(* ===== verification/EvaMeta.v ===== *)
(** * Metadata of applications (edgenode/pkg/app-metadata)

    What the virtualization agent keeps on disk about each application: the
    file [metadata.json] (its description and status) and the file [deployed]
    (the identifier of the container or domain).  [Save] replaces the first
    one through a temporary file.  The state of the agent is the file system
    and the rest of the world ([EvaWorld] in EvaEnv.v). *)

From S2P Require Import Prelude Strconv GoPath.
From stdpp Require Import prelude strings list gmap.
From Stdlib Require Import ZArith.

Local Open Scope Z_scope.

(** ** Data *)

(** [pb.LifecycleStatus_Status]. *)
Inductive Status :=
| UNKNOWN | DEPLOYING | READY | STARTING | RUNNING | STOPPING | STOPPED | ERROR.

#[export] Instance Status_eq_dec : EqDecision Status.
Proof. solve_decision. Defined.

Definition Status_String (s : Status) : string :=
  match s with
  | UNKNOWN => "UNKNOWN" | DEPLOYING => "DEPLOYING" | READY => "READY"
  | STARTING => "STARTING" | RUNNING => "RUNNING" | STOPPING => "STOPPING"
  | STOPPED => "STOPPED" | ERROR => "ERROR"
  end.

Record EvaPort := mkEvaPort { ep_Port : Z; ep_Protocol : string }.

Record CNIConf := mkCNIConf {
  CniConfig : string;
  InterfaceName : string;
  CniPath : string;
  CniArgs : string;
}.

(** [pb.Application]; the source is the location of the image, when it is set. *)
Record Application := mkApplication {
  app_Id : string;
  app_Name : string;
  app_Version : string;
  app_Vendor : string;
  app_Description : string;
  app_Cores : Z;
  app_Memory : Z;
  app_Ports : list EvaPort;
  app_Status : Status;
  app_Source : option string;
  app_EACJsonBlob : string;
  app_CniConf : option CNIConf;
}.

Definition set_status (s : Status) (a : Application) : Application :=
  mkApplication (app_Id a) (app_Name a) (app_Version a) (app_Vendor a) (app_Description a)
    (app_Cores a) (app_Memory a) (app_Ports a) s (app_Source a) (app_EACJsonBlob a)
    (app_CniConf a).

Definition set_source (u : option string) (a : Application) : Application :=
  mkApplication (app_Id a) (app_Name a) (app_Version a) (app_Vendor a) (app_Description a)
    (app_Cores a) (app_Memory a) (app_Ports a) (app_Status a) u (app_EACJsonBlob a)
    (app_CniConf a).

Definition set_id (id : string) (a : Application) : Application :=
  mkApplication id (app_Name a) (app_Version a) (app_Vendor a) (app_Description a)
    (app_Cores a) (app_Memory a) (app_Ports a) (app_Status a) (app_Source a)
    (app_EACJsonBlob a) (app_CniConf a).

(** The types of application. *)
Definition VM : string := "LibvirtDomain".
Definition Container : string := "DockerContainer".

Record AppData := mkAppData {
  ad_Type : string;
  ad_URL : string;
  ad_App : Application;
}.

Record DeployedApp := mkDeployedApp {
  da_Data : AppData;
  da_IsDeployed : bool;
  da_DeployedID : string;
  da_Path : path;
}.

Definition da_App (a : DeployedApp) : Application := ad_App (da_Data a).
Definition da_Type (a : DeployedApp) : string := ad_Type (da_Data a).
Definition da_Id (a : DeployedApp) : string := app_Id (da_App a).
Definition da_Status (a : DeployedApp) : Status := app_Status (da_App a).

(** [a.App.Status = s], [a.DeployedID = id]. *)
Definition with_status (s : Status) (a : DeployedApp) : DeployedApp :=
  mkDeployedApp (mkAppData (da_Type a) (ad_URL (da_Data a)) (set_status s (da_App a)))
    (da_IsDeployed a) (da_DeployedID a) (da_Path a).

Definition with_id (id : string) (a : DeployedApp) : DeployedApp :=
  mkDeployedApp (da_Data a) (da_IsDeployed a) id (da_Path a).

(** ** Transitions *)

(** The statuses that [IsChangeAllowed] lets follow each status. *)
Definition allowed_targets (s : Status) : list Status :=
  match s with
  | READY => [STARTING; UNKNOWN]
  | RUNNING => [STARTING; STOPPING; UNKNOWN]
  | ERROR => [STARTING; UNKNOWN]
  | STOPPED => [STOPPING; STARTING; UNKNOWN]
  | UNKNOWN => [DEPLOYING]
  | _ => []
  end.

Definition IsChangeAllowed (a : DeployedApp) (target : Status) : error :=
  if bool_decide (target ∈ allowed_targets (da_Status a)) then nil_err
  else errors_New ("transition from " +:+ Status_String (da_Status a) +:+ " to "
                   +:+ Status_String target +:+ " is not allowed").

(** ** Files *)

Definition metadataFileName : string := "metadata.json".
Definition deployedFileName : string := "deployed".
Definition imageFileName : string := "image".

Definition appPath (RootPath : path) (appID : string) : path := path_Join RootPath appID.
Definition metadataFilePath (a : DeployedApp) : path := path_Join (da_Path a) metadataFileName.
Definition deployedFilePath (a : DeployedApp) : path := path_Join (da_Path a) deployedFileName.
Definition ImageFilePath (a : DeployedApp) : path := path_Join (da_Path a) imageFileName.

Definition NewDeployedApp (RootPath : path) (appType : string) (app : Application)
    : DeployedApp :=
  mkDeployedApp (mkAppData appType "" (set_status UNKNOWN app)) false ""
    (appPath RootPath (app_Id app)).

(** [json.Unmarshal] into the bootstrap value with the identifier [appID]: an
    empty identifier is left out of the text, and a source that is set cannot
    be read back, its type being an interface. *)
Definition unmarshal_AppData (appID : string) (c : content AppData) : AppData + string :=
  match c with
  | Text _ => inr "invalid character"
  | Doc d =>
      if bool_decide (app_Source (ad_App d) = None) then
        inl (if str_empty (app_Id (ad_App d))
             then mkAppData (ad_Type d) (ad_URL d) (set_id appID (ad_App d)) else d)
      else inr "cannot unmarshal object into Go struct field Application.App.Source"
  end.

(** The text of the file without its last byte, [string(b[0 : num-1])]; an empty
    file makes the bound negative. *)
Definition cut_last_byte (s : string) : outcome string :=
  match s with
  | EmptyString => Panic "slice bounds out of range"
  | _ => Ret (String.substring 0 (String.length s - 1) s)
  end.

Definition newline : string := String (Ascii.ascii_of_nat 10) "".

Definition Load (RootPath : path) (appID : string) : GoM (Fs AppData) (DeployedApp + string) :=
  if str_empty appID then mret (inr "ApplicationID is empty") else
  let p := appPath RootPath appID in
  bytes ← fs_ReadFile (path_Join p metadataFileName);
  match bytes with
  | inr e => mret (inr ("Failed to load metadata file: " +:+ os_text e))
  | inl c =>
      match unmarshal_AppData appID c with
      | inr e => mret (inr ("Failed to unmarshal metadata: " +:+ e))
      | inl d =>
          file ← fs_ReadFile (path_Join p deployedFileName);
          match file with
          | inr ErrNotExist => mret (inl (mkDeployedApp d false "" p))
          | inr _ => mret (inr ("Failed to open " +:+ deployedFileName))
          | inl (Doc _) => mret (inr "Failed to read") (* never written there *)
          | inl (Text t) =>
              match cut_last_byte t with
              | Panic e => go_panic e
              | Ret id => mret (inl (mkDeployedApp d true id p))
              end
          end
      end
  end.

Definition tmpfile (a : DeployedApp) : path := add_suffix (metadataFilePath a) ".tmp".

(** The directory is made unless it is there. *)
Definition make_dir (updateOnly : bool) (a : DeployedApp) : GoM (Fs AppData) error :=
  if updateOnly then mret nil_err else
  r ← fs_Mkdir (da_Path a);
  match r with
  | inl _ | inr ErrExist => mret nil_err
  | inr e => mret (Some ("Could not create App image directory.: " +:+ os_text e))
  end.

Definition Save (updateOnly : bool) (a : DeployedApp) : GoM (Fs AppData) error :=
  err ← make_dir updateOnly a;
  match err with
  | Some err => mret (Some err)
  | None =>
      r ← fs_Create (tmpfile a);
      match r with
      | inr e => mret (Some ("failed to create metadata file: " +:+ os_text e))
      | inl _ =>
          r ← fs_Write (tmpfile a) (Doc (da_Data a));
          match r with
          | inr e => mret (Some (os_text e))
          | inl _ =>
              r ← fs_Rename (tmpfile a) (metadataFilePath a);
              match r with
              | inr e => mret (Some (os_text e))
              | inl _ => mret nil_err
              end
          end
      end
  end.

(** [Save] in the steps between which other goroutines run.  The temporary file
    is written under its name, which is what writing to the open file does as
    long as nobody else renames it. *)
Inductive savePhase := SaveDir | SaveCreate | SaveWrite | SaveRename | SaveEnd.
Record saver := mkSaver { sv_update : bool; sv_app : DeployedApp; sv_phase : savePhase }.

Definition next_phase (v : saver) (ok : bool) (p : savePhase) : saver :=
  mkSaver (sv_update v) (sv_app v) (if ok then p else SaveEnd).
Definition succeeded {A} (r : A + os_error) : bool := match r with inl _ => true | inr _ => false end.

Definition save_step (v : saver) : GoM (Fs AppData) saver :=
  let a := sv_app v in
  match sv_phase v with
  | SaveDir => err ← make_dir (sv_update v) a; mret (next_phase v (bool_decide (err = nil_err)) SaveCreate)
  | SaveCreate => r ← fs_Create (tmpfile a); mret (next_phase v (succeeded r) SaveWrite)
  | SaveWrite => r ← fs_Write (tmpfile a) (Doc (da_Data a)); mret (next_phase v (succeeded r) SaveRename)
  | SaveRename => r ← fs_Rename (tmpfile a) (metadataFilePath a); mret (next_phase v (succeeded r) SaveEnd)
  | SaveEnd => mret v
  end.

(** Several goroutines, in the order in which they take their steps. *)
Fixpoint saves_run (sched : list nat) (vs : list saver) : GoM (Fs AppData) (list saver) :=
  match sched with
  | [] => mret vs
  | i :: sched' =>
      match vs !! i with
      | None => saves_run sched' vs
      | Some v => v' ← save_step v; saves_run sched' (<[i := v']> vs)
      end
  end.

(** The new value of the receiver and the error. *)
Definition SetDeployed (deployedID : string) (a : DeployedApp)
    : GoM (Fs AppData) (DeployedApp * error) :=
  let a := with_id deployedID a in
  r ← fs_Create (deployedFilePath a);
  match r with
  | inr e => mret (a, Some ("failed to create the deployed file: " +:+ os_text e))
  | inl _ =>
      r ← fs_Write (deployedFilePath a) (Text (deployedID +:+ newline));
      mret (a, match r with inr e => Some (os_text e) | inl _ => nil_err end)
  end.

Definition SetUndeployed (a : DeployedApp) : GoM (Fs AppData) error :=
  r ← fs_Remove (deployedFilePath a);
  mret (match r with inr e => Some (os_text e) | inl _ => nil_err end).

* * * *

Only the lines from the first line of the records through the line containing "one through a" should be repeated, exactly as they appear.

» **Response to this exercise**:
(* ===== verification/EvaMeta.v ===== *)
(** * Metadata of applications (edgenode/pkg/app-metadata)

    What the virtualization agent keeps on disk about each application: the
    file [metadata.json] (its description and status) and the file [deployed]
    (the identifier of the container or domain).  [Save] replaces the first
    one through a temporary file.  The state of the agent is the file system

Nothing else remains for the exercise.